Charting a path with biomarker discovery tools

As technological advances have transformed our capacity to probe biological parameters and mechanisms of health and disease, biomarkers have played a growing role in countless aspects of medicine. The Human Genome Project was a tipping point that exemplified a new way of looking at the human body at a resolution never before possible. In the decades since, the growing accessibility of genome sequencing and the advent of multi-omics approaches are elucidating how different biological variables increase and decrease in response to illness.

These deep, multifaceted biomarker discovery tools can help us fit together the puzzle pieces of disease, offering new possibilities for diagnosing illness, understanding prognosis and guiding targeted treatment with groundbreaking therapeutics. Biomarkers provide critical insights into the molecular and genetic mechanisms underlying diseases, enabling researchers to identify therapeutic targets with unprecedented precision. Because many key biomarkers originate from organs struggling with the effects of a disease, such as DNA shed from a tumor, studies of patient samples can yield possible diagnostic and therapeutic targets.

This has accelerated the design of more powerful diagnostic tools and innovative treatments, such as gene-editing therapies tailored to correct specific genetic mutations or cell-based therapies engineered to enhance immune responses. By serving as tools to stratify patient populations, predict treatment responses, and monitor therapeutic safety and efficacy, biomarkers have become indispensable in the creation and optimization of cutting-edge treatments. Biomarker discovery goes hand in hand with drug discovery and development, paving the way for transformative advancements in precision medicine.

Progress in fits and starts

Despite the progress made thus far, the field still faces challenges in biomarker discovery and application. Many of these are rooted in logistical and technological limitations. Methods such as liquid chromatography-mass spectrometry and ligand binding assays can be limited in throughput and selectivity and can be cost-prohibitive for many research groups to leverage fully. Even when promising biomarkers are identified, validation is a further obstacle. For novel diagnostic modalities like liquid biopsy, clinical validation of a low-abundance biomarker is highly dependent on the sensitivity and reliability of analytical methods at your disposal. Additionally, as the drug development space reckons with challenges of research inclusivity and diversity, biomarker discovery and development are subject to the same issues.

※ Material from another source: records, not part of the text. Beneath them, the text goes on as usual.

Lemma find_id_app cs c cid :
  find (λ c, bool_decide (c_ConnectionID c = cid)) (cs ++ [c])
  = match find (λ c, bool_decide (c_ConnectionID c = cid)) cs with
    | Some c' => Some c'
    | None => if bool_decide (c_ConnectionID c = cid) then Some c else None
    end.
Proof.
  induction cs as [|c0 cs IH]; cbn [app find]; [done|].
  by destruct (bool_decide (c_ConnectionID c0 = cid)).
Qed.

Lemma getClientByConnectionID_Global l cid h :
  getClientByConnectionID cid (set_groups (<["Global" := l]>) h)
  = getClientByConnectionID_in l cid (set_groups (<["Global" := l]>) h).
Proof.
  unfold getClientByConnectionID. run. unfold members_of. cbn [groups set_groups].
  by rewrite lookup_insert_eq.
Qed.

(** X1. A negotiation answers with the id it was given and appends one
    client with that id to "Global", with the transport that the body
    asks for (nil if the exchange has no such transport, or if the body
    does not decode); no other group changes.  When "Global" holds
    records only and none has the id, the lookup of the id finds the new
    client, and the lookup of any other id gives what it gave before. *)
Theorem negotiate_then_lookup (h : Hub) (body : payload) (cID : string)
    (Hrec : None ∉ members_of (groups h) "Global")
    (Hfresh : cID ∉ ids (members_of (groups h) "Global")) :
  ∃ h',
    negotiateConnection body cID h = (h', Ok (VObj [("ConnectionID", VStr cID)]))
    ∧ groups h'
      = <["Global" := members_of (groups h) "Global"
                      ++ [Some {| c_ConnectionID := cID;
                                  c_transport := transports (unmarshal_negotiation body) |}]]>
          (groups h)
    ∧ getClientByConnectionID cID h'
      = (h', Ok (Some {| c_ConnectionID := cID;
                         c_transport := transports (unmarshal_negotiation body) |}))
    ∧ (∀ cid, cid ≠ cID →
         (getClientByConnectionID cid h').2 = (getClientByConnectionID cid h).2).
Proof.
  set (c := {| c_ConnectionID := cID;
               c_transport := transports (unmarshal_negotiation body) |}).
  set (l := members_of (groups h) "Global") in *.
  exists (set_groups (<["Global" := l ++ [Some c]]>) h).
  split; [reflexivity|]. split; [reflexivity|]. split.
  - rewrite getClientByConnectionID_Global.
    rewrite getClientByConnectionID_in_find by (by apply not_nil_app).
    rewrite records_app. change (records [Some c]) with [c].
    rewrite find_id_app, find_id_absent by done.
    by rewrite bool_decide_eq_true_2.
  - intros cid Hne. rewrite getClientByConnectionID_Global.
    unfold getClientByConnectionID. run. fold l.
    rewrite !getClientByConnectionID_in_find by (done || by apply not_nil_app).
    rewrite records_app. change (records [Some c]) with [c]. rewrite find_id_app.
    destruct (find _ (records l)); [done|].
    by rewrite bool_decide_eq_false_2.
Qed.

Lemma negotiate_then_lookup_witness :
  ∃ h',
    negotiateConnection (Json (VObj [("T", VStr "longpoll")])) "c3" Sample.hub2
    = (h', Ok (VObj [("ConnectionID", VStr "c3")]))
    ∧ getClientByConnectionID "c3" h'
      = (h', Ok (Some {| c_ConnectionID := "c3"; c_transport := Some LongPoll |})).
Proof.
  assert (None ∉ members_of (groups Sample.hub2) "Global") as Hrec.
  { intros Hin. vm_compute in Hin. apply elem_of_cons in Hin as [|Hin]; [done|].
    apply elem_of_cons in Hin as [|Hin]; [done|]. by apply elem_of_nil in Hin. }
  assert ("c3" ∉ ids (members_of (groups Sample.hub2) "Global")) as Hfresh.
  { apply (bool_decide_unpack _). vm_compute. exact I. }
  destruct (negotiate_then_lookup Sample.hub2 (Json (VObj [("T", VStr "longpoll")])) "c3"
              Hrec Hfresh) as (h' & Hrun & _ & Hfind & _).
  exists h'. split; [exact Hrun | exact Hfind].
Defined.

(** ** Registering and resolving relays *)

Lemma find_app_l {A} (f : A → bool) (l1 l2 : list A) x :
  find f l1 = Some x → find f (l1 ++ l2) = Some x.
Proof.
  induction l1 as [|a l1 IH]; [done|]. cbn. by destruct (f a).
Qed.

Lemma find_app_r {A} (f : A → bool) (l1 l2 : list A) :
  find f l1 = None → find f (l1 ++ l2) = find f l2.
Proof.
  induction l1 as [|a l1 IH]; [done|]. cbn. by destruct (f a).
Qed.

Lemma find_name_registered (rs : list Relay) name :
  (∃ d, d ∈ rs ∧ r_Name d = name) →
  is_Some (find (λ r, bool_decide (r_Name r = name)) rs).
Proof.
  induction rs as [|d0 rs IH]; intros (d & Hin & Hn).
  - by apply elem_of_nil in Hin.
  - cbn. destruct (bool_decide (r_Name d0 = name)) eqn:E; [by eexists|].
    apply IH. exists d. split; [|done].
    apply elem_of_cons in Hin as [->|]; [|done].
    apply bool_decide_eq_false in E. done.
Qed.

(** Resolving after a registration: untouched for a name that was
    registered before, or that is not the name of the new type. *)
Lemma getRelayByName_in_register h t name cID :
  registered h name ∨ name ≠ type_Name t →
  getRelayByName_in (relays (RegisterRelay t h).1) name cID
  = getRelayByName_in (relays h) name cID.
Proof.
  change (relays (RegisterRelay t h).1) with (relays h ++ [{| r_Name := type_Name t;
    r_ConnectionID := ""; r_t := t; r_methods := getMethodsForType t |}]).
  intros [Hreg|Hne]; unfold getRelayByName_in.
  - destruct (find_name_registered (relays h) name Hreg) as [d Hd].
    by rewrite (find_app_l _ _ _ d Hd), Hd.
  - destruct (find _ (relays h)) as [d|] eqn:Hd.
    + by rewrite (find_app_l _ _ _ d Hd).
    + rewrite find_app_r by done. cbn.
      rewrite bool_decide_eq_false_2; [done|]. cbn. congruence.
Qed.

(** X2. [RegisterRelay] appends a definition and never fails.  Resolving
    a name that was registered before gives what it gave before, also when
    the new type has that name: the first registration of a name is the one
    that is resolved.  When the name of the type was not registered, a
    server-side handle for the type is a handle with that name, the given
    connection id and the type itself. *)
Theorem register_then_resolve (h : Hub) (t : rtype) (name cID : string) :
  RegisterRelay t h
  = (set_relays (λ rs, rs ++ [{| r_Name := type_Name t; r_ConnectionID := "";
                                 r_t := t; r_methods := getMethodsForType t |}]) h, Ok tt)
  ∧ (registered h name ∨ name ≠ type_Name t →
     getRelayByName_in (relays (RegisterRelay t h).1) name cID
     = getRelayByName_in (relays h) name cID)
  ∧ (¬ registered h (type_Name t) →
     Exchange_Relay t cID (RegisterRelay t h).1
     = ((RegisterRelay t h).1,
        Ok (Some {| r_Name := type_Name t; r_ConnectionID := cID; r_t := t;
                    r_methods := [] |}))).
Proof.
  split; [reflexivity|]. split; [apply getRelayByName_in_register|].
  intros Hno. unfold Exchange_Relay, getRelayByName, getRelayByName_in. run.
  change (relays (RegisterRelay t h).1) with (relays h ++ [{| r_Name := type_Name t;
      r_ConnectionID := ""; r_t := t; r_methods := getMethodsForType t |}]).
  rewrite find_app_r.
  - cbn. by rewrite bool_decide_eq_true_2.
  - apply find_name_None. intros d Hd Hn. apply Hno. by exists d.
Qed.

Lemma register_then_resolve_witness :
  getRelayByName_in (relays (RegisterRelay (Named "Chat" [] []) Sample.hub).1) "Chat" "c1"
  = getRelayByName_in (relays Sample.hub) "Chat" "c1"
  ∧ Exchange_Relay (Named "News" [] []) "s1" (RegisterRelay (Named "News" [] []) Sample.hub).1
    = ((RegisterRelay (Named "News" [] []) Sample.hub).1,
       Ok (Some {| r_Name := "News"; r_ConnectionID := "s1"; r_t := Named "News" [] [];
                   r_methods := [] |})).
Proof.
  split.
  - apply (proj1 (proj2 (register_then_resolve Sample.hub (Named "Chat" [] []) "Chat" "c1"))).
    left. exists {| r_Name := "Chat"; r_ConnectionID := ""; r_t := Sample.Chat;
                    r_methods := ["Broadcast"] |}.
    split; [left|reflexivity].
  - apply (proj2 (proj2 (register_then_resolve Sample.hub (Named "News" [] []) "News" "s1"))).
    intros (d & Hd & Hn). cbn in Hd. apply list_elem_of_singleton in Hd.
    subst d. discriminate Hn.
Defined.

(** X3. A relay registered through a pointer ([RegisterRelay(&Chat{})])
    goes under the empty name, not under the name of the type pointed to,
    and none of its methods can be invoked: every server call on a handle
    for it is an [UnknownMethod] error. *)
Theorem pointer_registration_dispatches_nothing (h : Hub) (t : rtype)
    (cID fn : string) (args : list value)
    (Hno : ¬ registered h "") :
  ∃ r,
    getRelayByName_in (relays (RegisterRelay (PtrTo t) h).1) "" cID = Some r
    ∧ callRelayMethod (Some r) fn args (RegisterRelay (PtrTo t) h).1
      = ((RegisterRelay (PtrTo t) h).1, Ok (Some (UnknownMethod fn "")))
    ∧ (type_Name t ≠ "" →
       getRelayByName_in (relays (RegisterRelay (PtrTo t) h).1) (type_Name t) cID
       = getRelayByName_in (relays h) (type_Name t) cID).
Proof.
  exists {| r_Name := ""; r_ConnectionID := cID; r_t := PtrTo t; r_methods := [] |}.
  split; [|split].
  - unfold getRelayByName_in.
    change (relays (RegisterRelay (PtrTo t) h).1) with (relays h ++ [{| r_Name := "";
        r_ConnectionID := ""; r_t := PtrTo t; r_methods := getMethodsForType (PtrTo t) |}]).
    rewrite find_app_r; [done|].
    apply find_name_None. intros d Hd Hn. apply Hno. by exists d.
  - reflexivity.
  - intros Hne. apply getRelayByName_in_register. right. done.
Qed.

Lemma pointer_registration_dispatches_nothing_witness :
  ∃ r,
    getRelayByName_in (relays (RegisterRelay (PtrTo Sample.Chat) (NewExchange 0)).1) "" "c1"
    = Some r
    ∧ callRelayMethod (Some r) "Broadcast" [VStr "hi"]
        (RegisterRelay (PtrTo Sample.Chat) (NewExchange 0)).1
      = ((RegisterRelay (PtrTo Sample.Chat) (NewExchange 0)).1,
         Ok (Some (UnknownMethod "Broadcast" ""))).
Proof.
  assert (¬ registered (NewExchange 0) "") as Hno.
  { intros (d & Hd & _). by apply elem_of_nil in Hd. }
  destruct (pointer_registration_dispatches_nothing (NewExchange 0) Sample.Chat "c1"
              "Broadcast" [VStr "hi"] Hno) as (r & Hr & Hcall & _).
  exists r. split; [exact Hr | exact Hcall].
Defined.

But progress has continued, in fits and starts, to unravel complex biomarker classes with evolving tools and methods. One example is the study of glycans — branched carbohydrate chains that join to biomolecules throughout cells and tissues and play a key role in regulating and maintaining normal biological functions. Glycans are a promising class of potential oncology biomarkers, however glycosylation is an extremely complex and dynamic phenomenon, impacted by genetics, epigenetics and disease processes.

This complexity makes glycosylation status equally challenging to study. What’s currently missing are accessible tools that support high-throughput screening and measurement of low-abundance molecules. This will enable characterization of glycosylation differences across massive patient populations and inform our understanding of glycosylation among individuals and within a given disease, powering personalized therapies. As is often the case in science, progress in one area can have a positive impact on other applications as well. Gaining a better understanding of glycosylation and glycan structure/function could inform glycoengineering of antibodies for improved selectivity, empowering biomarker discovery and application in diagnostics.

Future possibilities for biomarker discovery

Artificial intelligence and machine learning will be immensely valuable for building on what we know thus far and facilitating deeper, faster insights. While not a replacement for research, AI can make better use of massive, disparate datasets, uncover new patterns, and improve existing tools for new applications. For example, AI tools could inform recombinant antibody design beyond known sequences to enable engineering of products with better affinity, specificity, manufacturability and more. This, in turn, can improve diagnostic and therapeutic development in addition to basic biomarker discovery research.

The possibilities for biomarker discovery and application are virtually limitless, and progress does not occur in a vacuum. From incremental improvements in research tools to observations of changing biomarkers across disease progression, each achievement builds upon an existing foundation and empowers further discovery. As we continue to leverage innovative tools to understand markers of health and disease at high resolution, we move closer to a future with unprecedented diagnostic precision and groundbreaking therapeutic possibilities.